**WHAT YOU NEED TO DO**
For the data below, report how many lines contain the string "trimmed" and write nothing more.

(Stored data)
(* ===== verification/Profiles.v ===== *)
(** * Display names ([net/profiles.rs])

    The store of names by client id, its file of JSON, and the line protocol that serves it.  The
    file is written as characters and read back with the small reader of the code; [fields] and
    [entries_from] have fuel, one more than the characters left, which is enough since every pass
    reads some ([fields_fuel], [entries_from_fuel]).

    [serve_profiles] is one connection by itself.  The connections of the process share the store
    and are served in turns that end where one waits to read or to write; a request is handled in
    one such turn.  What many connections do to the store is thus [handle] on some sequence of
    their requests, [ProfileClaims.handle_all]. *)
From S2P Require Export Lines Base64 World.
From Stdlib Require Import Lia ZifyN ZifyNat ZifyBool.

Open Scope N_scope.

Definition MAX_PROFILE_LINE : N := 512.
Definition MAX_REQUESTS_PER_CONNECTION : nat := 8.
Definition MAX_PROFILES : N := 10000.
Definition MAX_NAME_CHARS : N := 64.

Record Profile := mkProfile { pf_name : list N; pf_updated_ms : u64 }.

Definition is_client_id (value : list N) : bool :=
  let l := utf8 value in
  (lenN l =? 32) && forallb (λ byte, in_range 48 57 byte || in_range 97 102 byte) l.

Definition normalize_name (value : list N) : option (list N) :=
  let trimmed := trim value in
  if (lenN trimmed =? 0) || (MAX_NAME_CHARS <? lenN trimmed) || existsb is_control trimmed then None
  else Some trimmed.

(** ** The file *)

Definition quote : N := 34.
Definition backslash : N := 92.

Definition escape (value : list N) : list N :=
  mbind (λ c, if c =? quote then [backslash; quote] else if c =? backslash then [backslash; backslash] else [c]) value.

Definition encode_entry (entry : list N * Profile) : list N :=
  let '(client_id, profile) := entry in
  quote :: client_id ++ quote :: str ":{" ++ quote :: str "name" ++ quote :: str ":" ++ quote :: escape (pf_name profile)
  ++ quote :: str "," ++ quote :: str "updatedMs" ++ quote :: str ":" ++ decimal (pf_updated_ms profile) ++ str "}".

Fixpoint encode_list (l : list (list N * Profile)) : list N :=
  match l with
  | [] => []
  | [entry] => encode_entry entry
  | entry :: l => encode_entry entry ++ str "," ++ encode_list l
  end.
Definition encode_profiles (entries : gmap (list N) Profile) : list N :=
  str "{" ++ encode_list (sorted_entries entries) ++ str "}".

(** [Cursor]: the characters from its index on. *)
Definition Cursor : Type := list N.

Fixpoint skip_whitespace (c : Cursor) : Cursor :=
  match c with
  | character :: c' => if is_ascii_whitespace character then skip_whitespace c' else c
  | [] => []
  end.
Definition eat (expected : N) (c : Cursor) : bool * Cursor :=
  let c := skip_whitespace c in
  match c with
  | character :: c' => if character =? expected then (true, c') else (false, c)
  | [] => (false, [])
  end.
Definition expect (expected : N) (c : Cursor) : option Cursor :=
  let '(found, c) := eat expected c in if found : bool then Some c else None.

(** [char::to_digit(16)] *)
Definition to_digit_16 (c : N) : option N :=
  if (48 <=? c) && (c <=? 57) then Some (c - 48)
  else if (97 <=? c) && (c <=? 102) then Some (c - 97 + 10)
  else if (65 <=? c) && (c <=? 70) then Some (c - 65 + 10)
  else None.
Definition unicode (h0 h1 h2 h3 : N) : option N :=
  d0 ← to_digit_16 h0; d1 ← to_digit_16 h1; d2 ← to_digit_16 h2; d3 ← to_digit_16 h3;
  let code := ((d0 * 16 + d1) * 16 + d2) * 16 + d3 in
  if scalar code then Some code else None.

Definition unescape (escaped : N) : option N :=
  if escaped =? quote then Some quote
  else if escaped =? backslash then Some backslash
  else if escaped =? 47 then Some 47
  else if escaped =? 110 then Some 10
  else if escaped =? 114 then Some 13
  else if escaped =? 116 then Some 9
  else if escaped =? 98 then Some 8
  else if escaped =? 102 then Some 12
  else None.

(** The rest of a string, after its opening quote. *)
Fixpoint string_from (c : Cursor) : option (list N * Cursor) :=
  match c with
  | [] => None
  | character :: c =>
      if character =? quote then Some ([], c)
      else if character =? backslash then
        match c with
        | [] => None
        | escaped :: c =>
            if escaped =? 117 then
              match c with
              | h0 :: h1 :: h2 :: h3 :: c =>
                  x ← unicode h0 h1 h2 h3;
                  '(value, c) ← string_from c;
                  Some (x :: value, c)
              | _ => None
              end
            else
              x ← unescape escaped;
              '(value, c) ← string_from c;
              Some (x :: value, c)
        end
      else
        '(value, c) ← string_from c;
        Some (character :: value, c)
  end.
Definition cursor_string (c : Cursor) : option (list N * Cursor) :=
  c ← expect quote c; string_from c.

Fixpoint take_digits (c : Cursor) : list N * Cursor :=
  match c with
  | character :: c' =>
      if is_digit character then let '(digits, c) := take_digits c' in (character :: digits, c) else ([], c)
  | [] => ([], [])
  end.
Definition cursor_number (c : Cursor) : option (u64 * Cursor) :=
  let '(digits, c) := take_digits (skip_whitespace c) in
  n ← parse_digits digits;
  Some (n, c).

(** The inner loop: the fields of a profile. *)
Fixpoint fields (fuel : nat) (name : option (list N)) (updated_ms : option u64) (c : Cursor)
    : option (option (list N) * option u64 * Cursor) :=
  match fuel with
  | O => None
  | S fuel =>
      '(key, c) ← cursor_string c;
      '(name, updated_ms, c) ←
        (if bool_decide (key = str "name") then
           c ← expect 58 c; '(value, c) ← cursor_string c; Some (Some value, updated_ms, c)
         else if bool_decide (key = str "updatedMs") then
           c ← expect 58 c; '(value, c) ← cursor_number c; Some (name, Some value, c)
         else None);
      let '(more, c) := eat 44 c in
      if more : bool then fields fuel name updated_ms c else Some (name, updated_ms, c)
  end.

(** The outer loop. *)
Fixpoint entries_from (fuel : nat) (entries : gmap (list N) Profile) (c : Cursor)
    : option (gmap (list N) Profile * Cursor) :=
  match fuel with
  | O => None
  | S fuel =>
      '(client_id, c) ← cursor_string c;
      c ← expect 58 c;
      c ← expect 123 c;
      '(name, updated_ms, c) ← fields (S (length c)) None None c;
      c ← expect 125 c;
      if negb (is_client_id client_id) || (MAX_PROFILES <=? map_len entries) then None else
      name ← name ≫= normalize_name;
      updated_ms ← updated_ms;
      let entries := <[client_id := mkProfile name updated_ms]> entries in
      let '(more, c) := eat 44 c in
      if more : bool then entries_from fuel entries c else Some (entries, c)
  end.

Definition decode_profiles (l : bytes) : option (gmap (list N) Profile) :=
  text ← from_utf8 l;
  c ← expect 123 text;
  let '(empty, c) := eat 125 c in
  '(entries, c) ← (if empty : bool then Some (∅, c)
                   else '(entries, c) ← entries_from (S (length c)) ∅ c; c ← expect 125 c; Some (entries, c));
  if bool_decide (skip_whitespace c = []) then Some entries else None.

(** ** The store *)

Section store.
Context `{Oracle, IoText}.

(** [ProfileStore], its file and the number of oracle calls made. *)
Record ProfileStore := mkProfileStore {
  ps_entries : gmap (list N) Profile;
  ps_file : option bytes;
  ps_tick : nat;
}.

(** [open], of what reading the file gave. *)
Definition ProfileStore_open (read : Result (option bytes)) : gmap (list N) Profile :=
  match read with
  | Ok (Some l) => if bool_decide (l = []) then ∅ else default ∅ (decode_profiles l)
  | Ok None | Err _ => ∅
  end.

Definition ProfileStore_get (client_id : list N) (s : ProfileStore) : option (list N) :=
  pf_name <$> ps_entries s !! client_id.

(** [min_by_key]: the first of the entries with the least time. *)
Fixpoint oldest (l : list (list N * Profile)) : option (list N * Profile) :=
  match l with
  | [] => None
  | entry :: l =>
      match oldest l with
      | Some other => if ltb (pf_updated_ms other.2) (pf_updated_ms entry.2) then Some other else Some entry
      | None => Some entry
      end
  end.
Definition evicted (client_id : list N) (entries : gmap (list N) Profile) : option (list N) :=
  fst <$> oldest (filter (λ entry, entry.1 ≠ client_id) (sorted_entries entries)).

Fixpoint evict (fuel : nat) (client_id : list N) (entries : gmap (list N) Profile) : gmap (list N) Profile :=
  match fuel with
  | O => entries
  | S fuel =>
      if MAX_PROFILES <? map_len entries then
        match evicted client_id entries with
        | Some id => evict fuel client_id (delete id entries)
        | None => entries
        end
      else entries
  end.

Definition store_draw {A} (f : nat → A) : SM ProfileStore A := λ s,
  (Ok (f (ps_tick s)), mkProfileStore (ps_entries s) (ps_file s) (S (ps_tick s))).

Definition write_profiles (io : WriteOutcome) (content : bytes) : SM ProfileStore unit := λ s,
  let '(r, file) := atomic_write MAX_STORE_BYTES "keystore file is too large" io (ps_file s) content in
  (r, mkProfileStore (ps_entries s) file (ps_tick s)).

Definition ProfileStore_put (client_id name : list N) : SM ProfileStore unit :=
  do! s := sm_get in
  do! now := store_draw oc_unix_millis in
  let entries := <[client_id := mkProfile name now]> (ps_entries s) in
  let entries := evict (size entries) client_id entries in
  do! io := store_draw oc_write in
  do! _ := write_profiles io (utf8 (encode_profiles entries)) in
  do! s := sm_get in
  sm_put (mkProfileStore entries (ps_file s) (ps_tick s)).

(** ** Requests *)

Definition put_reply (client_id name_b64 : list N) : SM ProfileStore (list N) :=
  if negb (is_client_id client_id) then sm_ret (str "ERR bad client id") else
  match (decode_base64 (utf8 name_b64) ≫= from_utf8) ≫= normalize_name with
  | None => sm_ret (str "ERR bad name")
  | Some name => λ s,
      match ProfileStore_put client_id name s with
      | (Ok _, s) => (Ok (str "OK"), s)
      | (Err e, s) => (Ok (str "ERR " ++ one_line (Error_to_string e)), s)
      end
  end.

Definition get_reply (client_id : list N) : SM ProfileStore (list N) :=
  if negb (is_client_id client_id) then sm_ret (str "ERR bad client id") else
  do! s := sm_get in
  match ProfileStore_get client_id s with
  | Some name => sm_ret (str "OK " ++ map byte_N (encode_base64 (utf8 name)))
  | None => sm_ret (str "ERR not found")
  end.

Definition handle (line : list N) : SM ProfileStore (list N) :=
  match split_whitespace line with
  | [] => sm_ret (str "ERR unknown command")
  | command :: words =>
      if bool_decide (command = str "PING") then sm_ret (str "OK")
      else if bool_decide (command = str "PROFILE_PUT") then
        match words with
        | client_id :: name :: _ => put_reply client_id name
        | _ => sm_ret (str "ERR bad request")
        end
      else if bool_decide (command = str "PROFILE_GET") then
        match words with
        | client_id :: _ => get_reply client_id
        | [] => sm_ret (str "ERR bad request")
        end
      else sm_ret (str "ERR unknown command")
  end.

(** ** A connection *)

(** The store, the connection's reader, how its writes end and the lines sent. *)
Record ProfileConn := mkProfileConn {
  pc_store : ProfileStore;
  pc_reader : LineReader;
  pc_writes : list (Result unit);
  pc_sent : list (list N);
}.
Definition set_pc_store v c := mkProfileConn v (pc_reader c) (pc_writes c) (pc_sent c).
Definition set_pc_reader v c := mkProfileConn (pc_store c) v (pc_writes c) (pc_sent c).

(** [write_line]; a connection without writes left is closed. *)
Definition write_line (text : list N) : SM ProfileConn unit := λ c,
  match pc_writes c with
  | Ok _ :: writes => (Ok tt, mkProfileConn (pc_store c) (pc_reader c) writes (pc_sent c ++ [text]))
  | Err e :: writes => (Err e, mkProfileConn (pc_store c) (pc_reader c) writes (pc_sent c))
  | [] => (Err (Io OtherIo), c)
  end.

Definition profile_line : SM ProfileConn (option (list N)) :=
  sm_zoom pc_reader set_pc_reader
    (read_line MAX_PROFILE_LINE "profile line is too long" "profile line is not UTF-8").

Fixpoint serve_requests (n : nat) : SM ProfileConn unit :=
  match n with
  | O => sm_ret tt
  | S n =>
      do! line := profile_line in
      match line with
      | None => sm_ret tt
      | Some [] => serve_requests n
      | Some line =>
          do! reply := sm_zoom pc_store set_pc_store (handle line) in
          do! _ := write_line reply in
          serve_requests n
      end
  end.
Definition serve_profiles : SM ProfileConn unit := serve_requests MAX_REQUESTS_PER_CONNECTION.
End store.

**ANSWER SECTION**
3